In the midst of beginning a major congressional lobbying campaign in Washington, Sanger was unconcerned about conforming to a historian's methodology (in fact she would later back-track from claims that the book was a history). Her goals were much more immediate and practical. Both the hurried pace of her writing and the decision to compose the book during the hectic summer and fall of 1930 (wedged in between her work to inaugurate the National Committee on Federal Legislation for Birth Control and organize the Seventh International Neo-Malthusian and Birth Control Conference in Zurich), suggest that Sanger, on the eve of her battles with Congress, wanted to swiftly reach out and grasp a public that was finally swinging around to her side. The danger Moyston feared – the book rekindling feuds within the movement – had never silenced her before. What Sanger did fear was a loss of momentum if the movement grew quiet and complacent and discontinued the successful practice of recycling past trials and glories. She wrote in her second autobiography, "I could sympathize with the indignant old radical who left a birth control congress sniffing, This thing has got too darned safe for me!" (Autobiography, p. 412.) The potential gains of getting her story out to a larger audience far outweighed any clear or hidden dangers.
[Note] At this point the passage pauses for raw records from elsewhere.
Definition optional_group_ids (s : RenderedStatement) : list AstId :=
  sorted_ids
    match s with
    | RenderSelect s => collect_optional_group_ids_select s
    | RenderInsert i => concat (map (λ r, concat (map ids_of (row_values r))) (ins_values i)) ++ ids_of_projections (ins_returning i)
    | RenderUpdate u =>
      concat (map (λ a, ids_of (as_value a)) (upd_assignments u)) ++ ids_of (upd_filter u) ++ ids_of_projections (upd_returning u)
    | RenderDelete d => ids_of (del_filter d) ++ ids_of_projections (del_returning d)
    end.

(** The groups of a checked expression that no optional placeholder controls: switches of their own. *)
Fixpoint collect_toggle_group_ids_expr (e : CheckedExpr) : list AstId :=
  match ce_node e with
  | COptionalGroup id inner required => (match required with [] => [id] | _ => [] end) ++ collect_toggle_group_ids_expr inner
  | CUnary _ inner | CIsNull _ inner => collect_toggle_group_ids_expr inner
  | CBinary _ l r => collect_toggle_group_ids_expr l ++ collect_toggle_group_ids_expr r
  | CBoolChain _ terms => concat (map collect_toggle_group_ids_expr terms)
  | CColumn _ | CPlaceholder _ | CLiteral _ => []
  end.
Definition toggles_of_option (o : option CheckedExpr) : list AstId :=
  match o with Some e => collect_toggle_group_ids_expr e | None => [] end.

Definition collect_toggle_group_ids_select (s : CheckedSelect) : list AstId :=
  sorted_ids (toggles_of_option (cs_filter s) ++ concat (map (λ j, collect_toggle_group_ids_expr (cj_on j)) (cs_joins s))
    ++ concat (map collect_toggle_group_ids_expr (cs_order_by s)) ++ toggles_of_option (cs_limit s) ++ toggles_of_option (cs_offset s)).
Definition collect_toggle_group_ids_exprs (es : list (option CheckedExpr)) : list AstId :=
  sorted_ids (concat (map toggles_of_option es)).

(** ** Lowered queries *)
Record LoweredParameter := mk_lowered_parameter {
  lp_id : PlaceholderId; lp_logical_name : str; lp_position : Z; lp_type : SqlType; lp_nullability : Nullability;
  lp_optional : bool; lp_codec : RuntimeCodec;
}.
Record LoweredColumn := mk_lowered_column { lc_label : str; lc_type : SqlType; lc_nullability : Nullability; lc_codec : RuntimeCodec }.
Record LoweredQuery := mk_lowered {
  lq_sql : str; lq_parameters : list LoweredParameter; lq_columns : list LoweredColumn; lq_renderer : RenderedStatement;
  lq_toggle_group_ids : list AstId;
}.

Record ParsedSql := mk_parsed { ps_source : SqlSource; ps_statement : ParsedStatement; ps_select : option ParsedSelect }.
Definition ParsedSql_new (source : SqlSource) (s : ParsedStatement) : ParsedSql := mk_parsed source s (as_select s).

Definition lower_parameter (parsed : ParsedSql) (p : CheckedParameter) : result TypedSqlError LoweredParameter :=
  let span :=
    '(_, entry) ← list_find (λ e, entry_id e = par_id p) (src_placeholders (ps_source parsed));
    o ← head (occurrences entry);
    Some (occ_original o) in
  codec ← lower_runtime_codec (par_type p) (par_nullability p) span;
  Ok (mk_lowered_parameter (par_id p) (par_name p) (par_slot p) (par_type p) (par_nullability p) (par_optional p) codec).

Definition ce_span (e : CheckedExpr) : SourceSpan := let 'mk_checked s _ _ _ _ := e in s.
Definition lower_projection (p : CheckedProjection) : result TypedSqlError LoweredColumn :=
  codec ← lower_runtime_codec (cp_type p) (cp_nullability p) (Some (ce_span (cp_expr p)));
  Ok (mk_lowered_column (cp_output_name p) (cp_type p) (cp_nullability p) codec).

(** The common body of [lower_select] and [lower_dml]. *)
Definition lower_dml (parsed : ParsedSql) (params : list CheckedParameter) (projections : list CheckedProjection)
    (renderer : RenderedStatement) (toggles : list AstId) : result TypedSqlError LoweredQuery :=
  parameters ← map_result (lower_parameter parsed) params;
  columns ← map_result lower_projection projections;
  let sql := render (list_to_set (map lp_id parameters)) (list_to_set (optional_group_ids renderer)) renderer in
  Ok (mk_lowered sql parameters columns renderer toggles).

(** A body of the wrong kind is [unreachable!]: [None]. *)
Definition lower_select (parsed : ParsedSql) (checked : CheckedSelect) : option (result TypedSqlError LoweredQuery) :=
  select ← ps_select parsed;
  Some (lower_dml parsed (cs_parameters checked) (cs_projections checked) (RenderSelect select)
          (collect_toggle_group_ids_select checked)).

Definition lower_insert (parsed : ParsedSql) (checked : CheckedInsert) : option (result TypedSqlError LoweredQuery) :=
  insert ← match st_body (ps_statement parsed) with
           | SBRows r => match rs_body r with RBInsert i => Some i | _ => None end
           | SBCommand c => match cs_body c with CBInsert i => Some i | _ => None end
           end;
  Some (lower_dml parsed (ci_parameters checked) (ci_projections checked) (RenderInsert insert) []).

Definition lower_update (parsed : ParsedSql) (checked : CheckedUpdate) : option (result TypedSqlError LoweredQuery) :=
  update ← match st_body (ps_statement parsed) with
           | SBRows r => match rs_body r with RBUpdate u => Some u | _ => None end
           | SBCommand c => match cs_body c with CBUpdate u => Some u | _ => None end
           end;
  Some (lower_dml parsed (cu_parameters checked) (cu_projections checked) (RenderUpdate update)
          (collect_toggle_group_ids_exprs [Some (cu_filter checked)])).

Definition lower_delete (parsed : ParsedSql) (checked : CheckedDelete) : option (result TypedSqlError LoweredQuery) :=
  delete ← match st_body (ps_statement parsed) with
           | SBRows r => match rs_body r with RBDelete d => Some d | _ => None end
           | SBCommand c => match cs_body c with CBDelete d => Some d | _ => None end
           end;
  Some (lower_dml parsed (cd_parameters checked) (cd_projections checked) (RenderDelete delete)
          (collect_toggle_group_ids_exprs [Some (cd_filter checked)])).

Definition lower_statement (parsed : ParsedSql) (checked : CheckedStatement) : option (result TypedSqlError LoweredQuery) :=
  match cst_body checked with
  | CSelect s => lower_select parsed s
  | CInsert i => lower_insert parsed i
  | CUpdate u => lower_update parsed u
  | CDelete d => lower_delete parsed d
  end.

(** ** Numbering the placeholders of a variant *)

(** The loop of [renumber_sql_placeholders]: a number that is not active, or too large, is a
    panic; a byte that is not part of a placeholder is pushed as the character with that code.
    One unit of fuel is one turn, which consumes at least one byte. *)
Fixpoint renumber_slots (fuel : nat) (slots : gmap Z Z) (s : str) : option str :=
  match fuel, s with
  | S fuel, c :: rest =>
    let '(digits, after) := span_digits rest in
    if byte_is c 36 && (0 <? length digits)%nat then
      slot ← to_option (Text.parse_uint 32 10 digits);
      mapped ← slots !! slot;
      app (placeholder mapped) <$> renumber_slots fuel slots after
    else app (encode_char (u8_of c)) <$> renumber_slots fuel slots rest
  | _, _ => Some []
  end.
As for Moyston's concern that Sanger's modesty might inhibit her writing: he must not have known her very well. Sanger had successfully put herself in the forefront of the movement for over fifteen years and wasted few words in various publications and speeches in reducing fellow and sometimes competing birth control reformers – Marie Stopes, Emma Goldman, Mary Ware Dennett, to name the most prominent – to subsidiary roles. She seldom hesitated to give herself credit or promote her efforts, although sometimes it was done with a hint of modesty.
Nevertheless, the portrait Sanger created in My Fight resembles the autobiographical depictions of other women reformers of the day in its use of what historian Jill Kerr Conway describes as "the convention of being drawn to act by forces of destiny outside their control." However, in My Fight Sanger largely abandoned the passive character structure that was used in many biographies of women: a depiction of the central figure as a beneficiary of circumstance, someone who relies on the wisdom of a parent or mentor, one who ultimately is led to act, as opposed to biographical treatments of men that tended to show greater independence and decisive, purposeful actions. In Sanger's story, even though destiny calls forth ("I knew a new day had come for me and a new world as well" [My Fight, p. 56]), she is firmly in charge, assertive, a catalyst, a leader, and others are powerless to stop her: "When once I believed in doing a thing, nothing could prevent my doing it," (My Fight, p. 3). She also doesn't shy away from reminding us that her heroism was evident even in pedestrian moments:
When one of the deck stewards asked if I had a nurse or maid to help me attend [to my three children] I said No,' that it was no trouble. He replied with grave concern: Well, Madam, it's the likes of you that has in em the makings of a real 'ero" (My Fight, p. 75).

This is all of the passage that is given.